The scientists concluded that beta glucan from Agaricus blazei may be an effective preventative against cancer. In other words, if your family is predisposed to getting breast cancer or prostate cancer, taking Agaricus blazei, especially early in life, may be a good idea, as it may keep you from developing the cancer.
Agaricus Blazej and Tumors
Some herbal extracts, including those from mushrooms, are known to attack tumors without doing any damage to normal tissue. In 1999, a group of scientists from Japan extracted substances from Agaricus blazei in order to monitor their effect on tumors in laboratory mice. The scientists injected the tumor with the Agaricus blazei substances and noticed a marked inhibition in the tumor in the right flank where they made the injection and in the left flank as well. One of the components of the Agaricus blazei extract was a polysaccharide complex with a low molecular weight called Alpha-1, 4-Glucan-Beta, 6-Glucan. The scientists reported that this polysaccharide had the strongest antitumor effect. It was able to selectively kill tumor cells without affecting normal cells.

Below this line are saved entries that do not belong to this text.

(* ===== verification/Vga.v ===== *)
(** The text screen, src/src/drivers/vga.c: 25 rows of 80 cells and the two
    cursor registers of the CRT controller.

    A cell is the character in its low byte and the attribute in its high
    byte.  Accesses to the cell array are checked, also where the code does
    not check. *)
From Stdlib Require Import ZArith Lia Ascii String.
From stdpp Require Import base tactics option numbers list.
From S2P Require Import Prelude Buffer.
#[local] Open Scope Z_scope.

Definition VGA_WIDTH : Z := 80.
Definition VGA_HEIGHT : Z := 25.
Definition VGA_ATTR (fg bg : Z) : Z := u8 (Z.lor (Z.shiftl bg 4) fg).

(** The cells, and the high and low byte of the cursor position. *)
Record vga := Vga { VGA : list Z; crtc_hi : Z; crtc_lo : Z }.

Definition set_cells (v : vga) (cells : list Z) : vga := Vga cells (crtc_hi v) (crtc_lo v).

Definition vga_entry (c attr : Z) : Z := Z.lor (u8 c) (u16 (Z.shiftl attr 8)).

Definition vga_clear (attr : Z) (v : vga) : vga :=
  set_cells v (replicate (Z.to_nat (VGA_WIDTH * VGA_HEIGHT)) (vga_entry (ch " ") attr)).

Definition vga_init : vga -> vga := vga_clear (VGA_ATTR 7 0).

Definition in_screen (row col : Z) : bool :=
  (0 <=? row) && (row <? VGA_HEIGHT) && (0 <=? col) && (col <? VGA_WIDTH).

Definition vga_putchar_at (row col c attr : Z) (v : vga) : outcome vga :=
  if in_screen row col then
    cells ← blit (VGA v) (row * VGA_WIDTH + col) [vga_entry c attr]; Ok (set_cells v cells)
  else Ok v.

Fixpoint vga_write_at (row col : Z) (s : list Z) (attr : Z) (v : vga) : outcome vga :=
  match s with
  | [] => Ok v
  | c :: s' =>
    if (c =? 0) || negb (col <? VGA_WIDTH) then Ok v
    else v ← vga_putchar_at row col c attr v; vga_write_at row (col + 1) s' attr v
  end.

(** The cells of a row from [cc], [n] of them at most. *)
Fixpoint fill_cols (n : nat) (r cc : Z) (entry : Z) (cells : list Z) : outcome (list Z) :=
  match n with
  | O => Ok cells
  | S n =>
    if cc <? VGA_WIDTH then
      cells ← blit cells (r * VGA_WIDTH + cc) [entry]; fill_cols n r (cc + 1) entry cells
    else Ok cells
  end.

Fixpoint fill_rows (h : nat) (r col : Z) (w : nat) (entry : Z) (cells : list Z) : outcome (list Z) :=
  match h with
  | O => Ok cells
  | S h =>
    if r <? VGA_HEIGHT then
      cells ← fill_cols w r col entry cells; fill_rows h (r + 1) col w entry cells
    else Ok cells
  end.

Definition vga_fill_rect (row col h w c attr : Z) (v : vga) : outcome vga :=
  cells ← fill_rows (Z.to_nat h) row col (Z.to_nat w) (vga_entry c attr) (VGA v);
  Ok (set_cells v cells).

Definition vga_fill_row (row c attr : Z) : vga -> outcome vga := vga_fill_rect row 0 1 VGA_WIDTH c attr.

Definition vga_read_at (row col : Z) (v : vga) : outcome Z :=
  if in_screen row col then read (VGA v) (row * VGA_WIDTH + col) else Ok 0.

(** Copies row [r + 1] to row [r], for [n] rows from [r]. *)
Fixpoint scroll_rows (n : nat) (r : Z) (cells : list Z) : outcome (list Z) :=
  match n with
  | O => Ok cells
  | S n =>
    line ← slice cells ((r + 1) * VGA_WIDTH) VGA_WIDTH;
    cells ← blit cells (r * VGA_WIDTH) line;
    scroll_rows n (r + 1) cells
  end.

Definition vga_scroll_up (top bottom attr : Z) (v : vga) : outcome vga :=
  cells ← scroll_rows (Z.to_nat (bottom - 1 - top)) top (VGA v);
  cells ← blit cells ((bottom - 1) * VGA_WIDTH) (replicate (Z.to_nat VGA_WIDTH) (vga_entry (ch " ") attr));
  Ok (set_cells v cells).

(** The two register writes: the low byte to index 0x0F, the high to 0x0E. *)
Definition vga_set_cursor (row col : Z) (v : vga) : vga :=
  let pos := u16 (row * VGA_WIDTH + col) in
  Vga (VGA v) (u8 (Z.land (Z.shiftr pos 8) 255)) (u8 (Z.land pos 255)).

(** * Rows *)

Definition vga_ok (v : vga) : Prop := length (VGA v) = 2000%nat.

(** Row [r] of the screen. *)
Definition vga_row (v : vga) (r : nat) : list Z := take 80 (drop (r * 80) (VGA v)).

(** The cell at [row], [col]. *)
Definition cell (v : vga) (row col : Z) : Z := byte_at (VGA v) (Z.to_nat (row * VGA_WIDTH + col)).

Lemma in_screen_spec row col : in_screen row col = true <-> 0 <= row < 25 /\ 0 <= col < 80.
Proof. unfold in_screen, VGA_HEIGHT, VGA_WIDTH. rewrite !andb_true_iff. lia. Qed.

Lemma blit_one p i x : 0 <= i < Z.of_nat (length p) -> blit p i [x] = Ok (<[Z.to_nat i := x]> p).
Proof.
  intros Hi. rewrite blit_ok by (simpl; lia). f_equal.
  rewrite <- (take_drop_middle p (Z.to_nat i) (byte_at p (Z.to_nat i))) at 3.
  - rewrite insert_app_r_alt by (rewrite length_take; lia). rewrite length_take.
    replace (Z.to_nat i - _)%nat with 0%nat by lia. simpl. by rewrite Nat.add_1_r.
  - destruct (lookup_lt_is_Some_2 p (Z.to_nat i)) as [y Hy]; [lia|]. by rewrite (byte_at_lookup _ _ _ Hy).
Qed.

Lemma vga_putchar_at_ok row col c attr v : vga_ok v ->
  succeeds (vga_putchar_at row col c attr v) (fun v' =>
    vga_ok v' /\ crtc_hi v' = crtc_hi v /\ crtc_lo v' = crtc_lo v /\
    VGA v' = if in_screen row col then <[Z.to_nat (row * 80 + col) := vga_entry c attr]> (VGA v) else VGA v).
Proof.
  intros Hv. unfold vga_putchar_at. destruct (in_screen row col) eqn:E; [|by apply succeeds_ret].
  apply in_screen_spec in E. unfold vga_ok in Hv. rewrite blit_one by (unfold VGA_WIDTH; lia).
  apply succeeds_ret. unfold vga_ok. simpl. by rewrite length_insert.
Qed.

(** A screen as its 25 rows. *)
Lemma vga_row_lookup v r c : vga_ok v -> (r < 25)%nat -> (c < 80)%nat ->
  byte_at (vga_row v r) c = byte_at (VGA v) (r * 80 + c).
Proof.
  intros Hv Hr Hc. unfold vga_row, byte_at, vga_ok in *. rewrite !nth_lookup.
  by rewrite lookup_take_lt, lookup_drop by lia.
Qed.

Lemma scroll_rows_spec n : forall r cells, (r + n < 25)%nat -> length cells = 2000%nat ->
  scroll_rows n (Z.of_nat r) cells =
  Ok (take (r * 80) cells ++ take (n * 80) (drop ((r + 1) * 80) cells) ++ drop ((r + n) * 80) cells).
Proof.
  induction n as [|n IH]; intros r cells Hr Hl.
  { simpl. by rewrite Nat.add_0_r, take_drop. }
  cbn [scroll_rows]. unfold VGA_WIDTH. unfold slice. rewrite (proj2 (andb_true_iff _ _)) by lia.
  cbn [mbind outcome_bind].
  replace (Z.to_nat ((Z.of_nat r + 1) * 80)) with ((r + 1) * 80)%nat by lia.
  change (Z.to_nat 80) with 80%nat. set (line := take 80 (drop ((r + 1) * 80) cells)).
  assert (length line = 80%nat) as Hline by (unfold line; rewrite length_take, length_drop; lia).
  rewrite blit_ok by lia. cbn [mbind outcome_bind].
  replace (Z.to_nat (Z.of_nat r * 80)) with (r * 80)%nat by lia. rewrite Hline.
  replace (Z.of_nat r + 1) with (Z.of_nat (r + 1)) by lia.
  rewrite IH by (try lia; rewrite !length_app, length_take, length_drop; lia).
  assert (length (take (r * 80) cells) = r * 80)%nat as Ht by (rewrite length_take; lia).
  f_equal. rewrite (app_assoc (take (r * 80) cells)). set (front := take (r * 80) cells ++ line).
  assert (length front = (r + 1) * 80)%nat as Hfront by (unfold front; rewrite length_app; lia).
  rewrite take_app_le, take_ge by lia.
  replace (r * 80 + 80)%nat with ((r + 1) * 80)%nat by lia.
  rewrite (drop_app_ge _ _ ((r + 1 + 1) * 80)), (drop_app_ge _ _ ((r + 1 + n) * 80)) by lia.
  rewrite !drop_drop, Hfront. unfold front. rewrite <- app_assoc. f_equal.
  replace (S n * 80)%nat with (80 + n * 80)%nat by lia.
  rewrite <- (take_drop 80 (take (80 + n * 80) _)), take_take, Nat.min_l by lia. fold line.
  rewrite skipn_firstn_comm, drop_drop. rewrite <- app_assoc. f_equal. f_equal; [f_equal; f_equal; lia|f_equal; lia].
Qed.

(** Scrolling the rows [0..bottom]: rows [1..bottom-1] move up, row
    [bottom - 1] becomes blank, row [bottom] and below do not move. *)
Lemma vga_scroll_up_spec bottom attr v : vga_ok v -> (1 <= bottom <= 25)%nat ->
  vga_scroll_up 0 (Z.of_nat bottom) attr v = Ok (set_cells v
    (take ((bottom - 1) * 80) (drop 80 (VGA v)) ++ replicate 80 (vga_entry (ch " ") attr) ++
     drop (bottom * 80) (VGA v))).
Proof.
  intros Hv Hb. unfold vga_ok in Hv. unfold vga_scroll_up.
  replace (Z.to_nat (Z.of_nat bottom - 1 - 0)) with (bottom - 1)%nat by lia.
  change 0 with (Z.of_nat 0). rewrite scroll_rows_spec by (done || lia). cbn [mbind outcome_bind].
  change (0 * 80)%nat with 0%nat. change ((0 + 1) * 80)%nat with 80%nat. rewrite take_0, Nat.add_0_l. cbn [app].
  set (top := take ((bottom - 1) * 80) (drop 80 (VGA v))).
  assert (length top = (bottom - 1) * 80)%nat as Ht by (unfold top; rewrite length_take, length_drop; lia).
  change (Z.to_nat VGA_WIDTH) with 80%nat.
  rewrite <- (take_drop 80 (drop ((bottom - 1) * 80) (VGA v))), drop_drop.
  rewrite blit_app; [|unfold VGA_WIDTH; lia|rewrite length_replicate, length_take, length_drop; lia].
  cbn [mbind outcome_bind]. by replace ((bottom - 1) * 80 + 80)%nat with (bottom * 80)%nat by lia.
Qed.

Lemma vga_scroll_up_rows attr v v' : vga_ok v -> vga_scroll_up 0 24 attr v = Ok v' ->
  vga_ok v' /\ (forall r, (r < 23)%nat -> vga_row v' r = vga_row v (S r)) /\
  vga_row v' 23 = replicate 80 (vga_entry (ch " ") attr) /\ vga_row v' 24 = vga_row v 24.
Proof.
  intros Hv. rewrite (vga_scroll_up_spec 24) by (done || lia). intros E. apply Ok_inj in E as <-.
  unfold vga_ok, vga_row in *.
  cbn [set_cells VGA]. change (24 - 1)%nat with 23%nat. set (top := take (23 * 80) (drop 80 (VGA v))).
  assert (length top = 23 * 80)%nat as Ht by (unfold top; rewrite length_take, length_drop; lia).
  split_and!.
  - rewrite !length_app, length_replicate, Ht, length_drop. lia.
  - intros r Hr. rewrite drop_app_le, take_app_le by (rewrite ?length_drop; lia).
    unfold top. rewrite skipn_firstn_comm, take_take, drop_drop, Nat.min_l by lia.
    done.
  - rewrite drop_app_ge by lia. rewrite Ht, Nat.sub_diag, drop_0. by rewrite take_app_length'.
  - rewrite !drop_app_ge by (rewrite ?length_replicate; lia). rewrite Ht, length_replicate. by rewrite drop_drop.
Qed.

Interestingly, the experiment also showed the possible activation of granulocytes. Granulocytes contain granules with potent chemicals that kill micro-organisms and playa role in controlling acute inflammatory reactions. The scientists speculated that both flanks of the tumor were inhibited because the granulocytes were able to migrate to the left flank, the side of the tumor where the injection was not made. It seems that the Agaricus blazei polysaccharide examined in the study not only inhibits tumors from growing, but it also stimulates the migration of the white blood cells that scavenge and kill malignant cells.

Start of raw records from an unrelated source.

(* ===== verification/TerminalProps.v ===== *)
(** What the terminal guarantees: no access outside its buffers, the line
    editor as a cursor in a text, the history as the list of the last lines. *)
From Stdlib Require Import ZArith Lia Ascii String.
From stdpp Require Import base tactics option numbers list.
From S2P Require Import Prelude Buffer CString Vga Terminal.
#[local] Open Scope Z_scope.

(** * The screen *)

(** The cursor is on a row of the screen; its column may be past the last one
    while a long line is edited. *)
Record screen_ok (t : term) : Prop := {
  so_vga : vga_ok (screen t);
  so_x : 0 <= cursor_x t;
  so_y : 0 <= cursor_y t < 25 }.

(** Output changes the screen, the cursor and, by scrolling, [edit_row]. *)
Record output_only (t t' : term) : Prop := {
  oo_hist : hist t' = hist t;
  oo_buf : cmdbuf (edit t') = cmdbuf (edit t);
  oo_len : cmdlen (edit t') = cmdlen (edit t);
  oo_pos : cursor_pos (edit t') = cursor_pos (edit t);
  oo_col : edit_col (edit t') = edit_col (edit t);
  oo_row : edit_row (edit t') = edit_row (edit t) \/ edit_row (edit t') = 24 }.

#[export] Instance output_only_preorder : PreOrder output_only.
Proof.
  split; [split; auto|]. intros a b c [] []. split; try congruence.
  destruct oo_row1; [|by right]. destruct oo_row0; [left|right]; congruence.
Qed.

Lemma vga_scroll_ok attr v : vga_ok v -> succeeds (vga_scroll_up 0 (VGA_HEIGHT - 1) attr v) vga_ok.
Proof.
  intros Hv. change (VGA_HEIGHT - 1) with (Z.of_nat 24).
  pose proof (vga_scroll_up_spec 24 attr v Hv ltac:(lia)) as E. rewrite E. apply succeeds_ret.
  by apply (vga_scroll_up_rows attr v).
Qed.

The same group of Japanese scientists conducted a similar experiment with Agaricus blazei extracts. This time, the noninjected side of the tumor also regressed, but the scientists noted that it regressed due to the activation of natural killer cells. What’s more, the extract induced apoptosis in the malignant cells. In effect, apoptosis refers to cells committing suicide. Again, in this experiment, the scientists observed that the Agaricus blazei extract killed tumor cells, but not healthy ones. Apoptosis was seen only in the malignant cells.
Another Agaricus Blazei Cancer Study
To immobilize or neutralize a malignant cell is not enough. The body needs to rid itself of the cell by making it burst and killing it. One way that the body destroys cells is byway of complement, a series of proteins that are produced in the liver. The activation of the complement cascade causes holes to be punched in the membrane of the targeted cell and its inside to ooze out. The most active component of complement is called C3. Complement also attracts and stimulates macrophages to eat the malignant cells. As Chapter Two explains, macrophages are the giant white blood cells that eat and destroy malignant cells.
Recently, scientists at Mie University School of Medicine in Japan conducted experiments to gauge the effect of Agaricus blazei on complement proteins made in the liver. Specifically, they wanted to examine the activity of the C3 complement. The scientists implanted sarcoma tumors in mice and fed the mice a polysaccharide that they cultured from the mycelia of Agaricus blazei. The polysaccharide succeeded in activating macrophages in the mice and activating C3 protein. From this, the scientists concluded that Agaricus blazei could well be an aid in fighting the spread of malignant cancer cells in the body.